If all else fails, you can never go wrong with a great pasta salad. For a nutritional pasta salad, choosing whole grains such a wheat noodles, brown rice, and other whole wheat flours, you can enjoy a leafless salad with varying health benefits. Unlike the dense nutritional content in white flour, whole wheat grains carry the trace minerals copper, magnesium, zinc, and iron along with fiber, b vitamins, antioxidants, and proteins. This Whole-Wheat Pasta Salad with Walnuts and Feta Cheese is a great option for the pasta salad lovers. Walnuts are a healthy fat in this salad that aid in lowering bad cholesterol levels. The feta cheese in this salad is high in calcium, aiding in healthy bone support. Pasta salads are great for making in large quantities and either sharing with crowds or storing for easy on the go lunch options for the following week. Whole wheat pasta salads are a great variation from leafy greens and when consumed in moderation offer a great balance to your diet.

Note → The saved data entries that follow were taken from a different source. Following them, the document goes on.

(* ===== verification/Sysproc.v ===== *)
(** kernel/sysproc.c and src/utils/memory/memory_syscalls.c: the system calls
    on processes and memory, the lazy ones (sbrk, mmap, mapzero) included,
    and vmprint() of kernel/vm.c. *)
From S2P Require Import Prelude Mem Str Kalloc Vm UserMem Pipe Bio Blocks Fs Usys Uprintf Kern Sched File ProcLife Sysfile.

Definition SBRK_EAGER : Z := 1.
Definition SBRK_LAZY : Z := 2.

Section sysproc.
Context {B D : Type} `{BK : Blocks B} `{L : Layout} `{DV : Devices D}.
Context (forkret : Z).
Implicit Types s : kern B D.

(** * kernel/sysproc.c *)

Definition sys_exit : M (kern B D) unit := let! n := argint 0 in kexit n.
Definition sys_getpid : M (kern B D) Z := let! i := myproc in gets (fun s => pr_pid (getp i s)).
Definition sys_fork : M (kern B D) Z := kfork forkret.
Definition sys_wait : M (kern B D) seg_res := let! p := argaddr 0 in kwait p.
Definition sys_kill : M (kern B D) Z := let! pid := argint 0 in kkill pid.
Definition sys_getpfcount : M (kern B D) Z := let! i := myproc in gets (fun s => pr_pf_count (getp i s)).
Definition sys_uptime : M (kern B D) Z :=
  ticks_acquire ;; let! xticks := gets kr_ticks in ticks_release ;; ret xticks.

Definition sys_sbrk : M (kern B D) Z :=
  let! n := argint 0 in
  let! t := argint 1 in
  let! i := myproc in
  let! addr := gets (fun s => pr_sz (getp i s)) in
  if (t =? SBRK_EAGER) || (n <? 0) then
    let! r := growproc n in
    if r <? 0 then ret (-1) else ret addr
  else if u64 (addr + n) <? addr then ret (-1)
  else if TRAPFRAME <? u64 (addr + n) then ret (-1)
  else
    modp i (fun q => set_pr_sz (u64 (pr_sz q + n)) q) ;;
    ret addr.

(** A turn of the loop of sys_pause(); [ticks0] is [None] when the call
    starts, and the saved value when it has slept. *)
Definition sys_pause (ticks0 : option Z) : M (kern B D) seg_res :=
  let! n := argint 0 in
  let n := if n <? 0 then 0 else n in
  ticks_acquire ;;
  let! t := gets kr_ticks in
  let t0 := default t ticks0 in
  if u32 (t - t0) <? n then
    let! i := myproc in
    let! k := killed i in
    if k : bool then ticks_release ;; ret (Done (-1))
    else sleep ChanTicks ticks_release ;; ret (Slept t0)
  else ticks_release ;; ret (Done 0).

(** ** mmap *)

(** The first entry that satisfies a test. *)
Fixpoint find_vma (test : vma -> bool) (vs : list vma) (i : nat) : option (nat * vma) :=
  match vs with
  | [] => None
  | v :: vs => if test v then Some (i, v) else find_vma test vs (S i)
  end.
Definition vma_contains (a : Z) (v : vma) : bool :=
  v_used v && (v_addr v <=? a) && (a <? u64 (v_addr v + v_length v)).

Definition sys_mmap : M (kern B D) Z :=
  let! i := myproc in
  let! addr := argaddr 0 in
  let! length_ := argaddr 1 in
  let! prot := argint 2 in
  let! flags := argint 3 in
  let! fd := argint 4 in
  let! offset := argaddr 5 in
  if length_ =? 0 then ret (-1)
  else
    let! s := gets id in
    let p := getp i s in
    if (fd <? 0) || (Z.of_nat NOFILE <=? fd) then ret (-1)
    else
      match pr_ofile p !! Z.to_nat fd with
      | Some (Some f) =>
          if has_flag prot PROT_WRITE && has_flag flags MAP_SHARED && negb (f_writable (getf f s)) then ret (-1)
          else
            match find_vma (fun v => negb (v_used v)) (pr_vmas p) 0 with
            | None => ret (-1)
            | Some (k, _) =>
                let va := PGROUNDUP (pr_sz p) in
                let rounded := PGROUNDUP length_ in
                if TRAPFRAME <? u64 (va + rounded) then ret (-1)
                else
                  modp i (set_pr_sz (u64 (va + rounded))) ;;
                  let! f := filedup f in
                  modp i (fun q => set_pr_vmas (<[k := Vma true va rounded prot flags f offset]> (pr_vmas q)) q) ;;
                  ret va
            end
      | _ => ret (-1)
      end.

Definition sys_munmap : M (kern B D) Z :=
  let! i := myproc in
  let! addr := argaddr 0 in
  let! length_ := argaddr 1 in
  let! p := gets (getp i) in
  match find_vma (vma_contains addr) (pr_vmas p) 0 with
  | None => ret (-1)
  | Some (k, v) =>
      let va_start := PGROUNDDOWN addr in
      let va_end := PGROUNDUP (u64 (addr + length_)) in
      vma_unmap (Z.to_nat ((va_end - va_start) / PGSIZE + 1)) i v va_start va_end ;;
      fileclose (v_file v) ;;
      modp i (fun q => set_pr_vmas (alter (set_v_used false) k (pr_vmas q)) q) ;;
      ret 0
  end.

(** * memory_syscalls.c *)

Definition sys_hello : M (kern B D) Z := ret 42.
Definition sys_trace : M (kern B D) Z :=
  let! mask := argint 0 in
  let! i := myproc in
  modp i (set_pr_trace_mask mask) ;;
  ret 0.

(** The first free slot. *)
Fixpoint find_vreg (vs : list vregion) (i : nat) : option nat :=
  match vs with
  | [] => None
  | v :: vs => if negb (vr_used v) then Some i else find_vreg vs (S i)
  end.

Definition sys_mapzero : M (kern B D) Z :=
  let! i := myproc in
  let! size := argint 0 in
  if size <=? 0 then ret (-1)
  else
    let size := s32 (PGROUNDUP size) in
    let! p := gets (getp i) in
    match find_vreg (pr_vregions p) 0 with
    | None => ret (-1)
    | Some slot =>
        if u64 (pr_sz p + size) <? pr_sz p then ret (-1)
        else if TRAPFRAME <? u64 (pr_sz p + size) then ret (-1)
        else
          let start := pr_sz p in
          modp i (set_pr_sz (u64 (pr_sz p + size))) ;;
          modp i (fun q => set_pr_vregions (<[slot := VRegion start size true]> (pr_vregions q)) q) ;;
          ret start
    end.

Definition ro_msg : list Z := str "Pagina solo lectura desde kernel" ++ [10].
Definition sys_map_ro : M (kern B D) Z :=
  let! i := myproc in
  let! va := argaddr 0 in
  let va := PGROUNDDOWN va in
  let! mem := onm kalloc in
  if mem =? 0 then ret (-1)
  else
    onm (modify (set_mem (fun m => memset m mem 0 PGSIZE))) ;;
    onm (modify (set_mem (fun m => st_bytes m mem ro_msg))) ;;
    let! pt := gets (fun s => pr_pagetable (getp i s)) in
    let! r := onm (mappages pt va PGSIZE mem (Z.lor PTE_R PTE_U)) in
    if r <? 0 then onm (kfree mem) ;; ret (-1) else ret 0.

(** ** vmprint *)

Definition flag_char (pte f c : Z) : M (kern B D) unit := kprintf (str "%c") [VInt (if has_flag pte f then c else 45)].
Definition vmprint_flags (pte : Z) : M (kern B D) unit :=
  flag_char pte PTE_V 86 ;; flag_char pte PTE_R 82 ;; flag_char pte PTE_W 87 ;; flag_char pte PTE_X 88 ;; flag_char pte PTE_U 85.
Fixpoint vmprint_indent (n : nat) : M (kern B D) unit :=
  match n with O => ret tt | S n => kprintf (str " ..") [] ;; vmprint_indent n end.

(** The entries of a page from index [i] on, [child] printing a subtree. *)
Fixpoint vmprint_entries (child : Z -> M (kern B D) unit) (level n : nat) (pagetable i : Z) : M (kern B D) unit :=
  match n with
  | O => ret tt
  | S n =>
      let! pte := onm (rd64 (pte_addr pagetable i)) in
      (if has_flag pte PTE_V then
         let pa := PTE2PA pte in
         vmprint_indent level ;;
         kprintf (str "L%d[%d]: pte=%p pa=%p flags=") [VInt (Z.of_nat level - 1); VInt i; VInt pte; VInt pa] ;;
         vmprint_flags pte ;;
         if Z.land pte (Z.lor (Z.lor PTE_R PTE_W) PTE_X) =? 0 then
           kprintf (str " branch" ++ [10]) [] ;; child pa
         else kprintf (str " leaf" ++ [10]) []
       else ret tt) ;;
      vmprint_entries child level n pagetable (i + 1)
  end.
(** [depth] bounds the levels of the tree below. *)
Fixpoint vmprint_level (depth : nat) (pagetable : Z) (level : nat) : M (kern B D) unit :=
  match depth with
  | O => nofuel
  | S depth => vmprint_entries (fun child => vmprint_level depth child (S level)) level 512 pagetable 0
  end.
Definition vmprint (pagetable : Z) : M (kern B D) unit :=
  kprintf (str "page table %p" ++ [10]) [VInt pagetable] ;;
  vmprint_level 4 pagetable 1.

Definition sys_dumpvm : M (kern B D) Z :=
  let! i := myproc in
  let! p := gets (getp i) in
  kprintf (str "dumpvm: pid=%d name=%s sz=%p" ++ [10]) [VInt (pr_pid p); VStr (Some (pr_name p)); VInt (pr_sz p)] ;;
  vmprint (pr_pagetable p) ;;
  ret 0.

End sysproc.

With all the great salad varieties today, what reason do you have to avoid healthy eating? These quick and easy recipes are also delicious and offer a variety of customizable components to suit the taste preferences of just about anyone. Make ahead salad prep is quick and easy with minimal storage space needs. You can take your love of salads to the next level by incorporating fresh, new, and exciting ways to indulge in your meal prep plan. Mason jar salads make great gifts and conversation pieces, whereas traditional Chicken Cobb Salads are palet-friendly and enjoyed by all. Vegetarians can enjoy new ways to incorporate protein into their minimalistic diets by getting creative with their salad planning. Whole grain pasta salads can be comforting and filling for those times when you have a large appetite. Whether you are preparing for the busy week ahead or are determined to stay committed to a healthy meal plan, learning about healthy lunch options is a great way to improve your overall health and help you stay on track. We all need one less thing to worry about, why not start today? These delicious recipes will put you on the road to the carefree, healthy lifestyle that you have been longing for.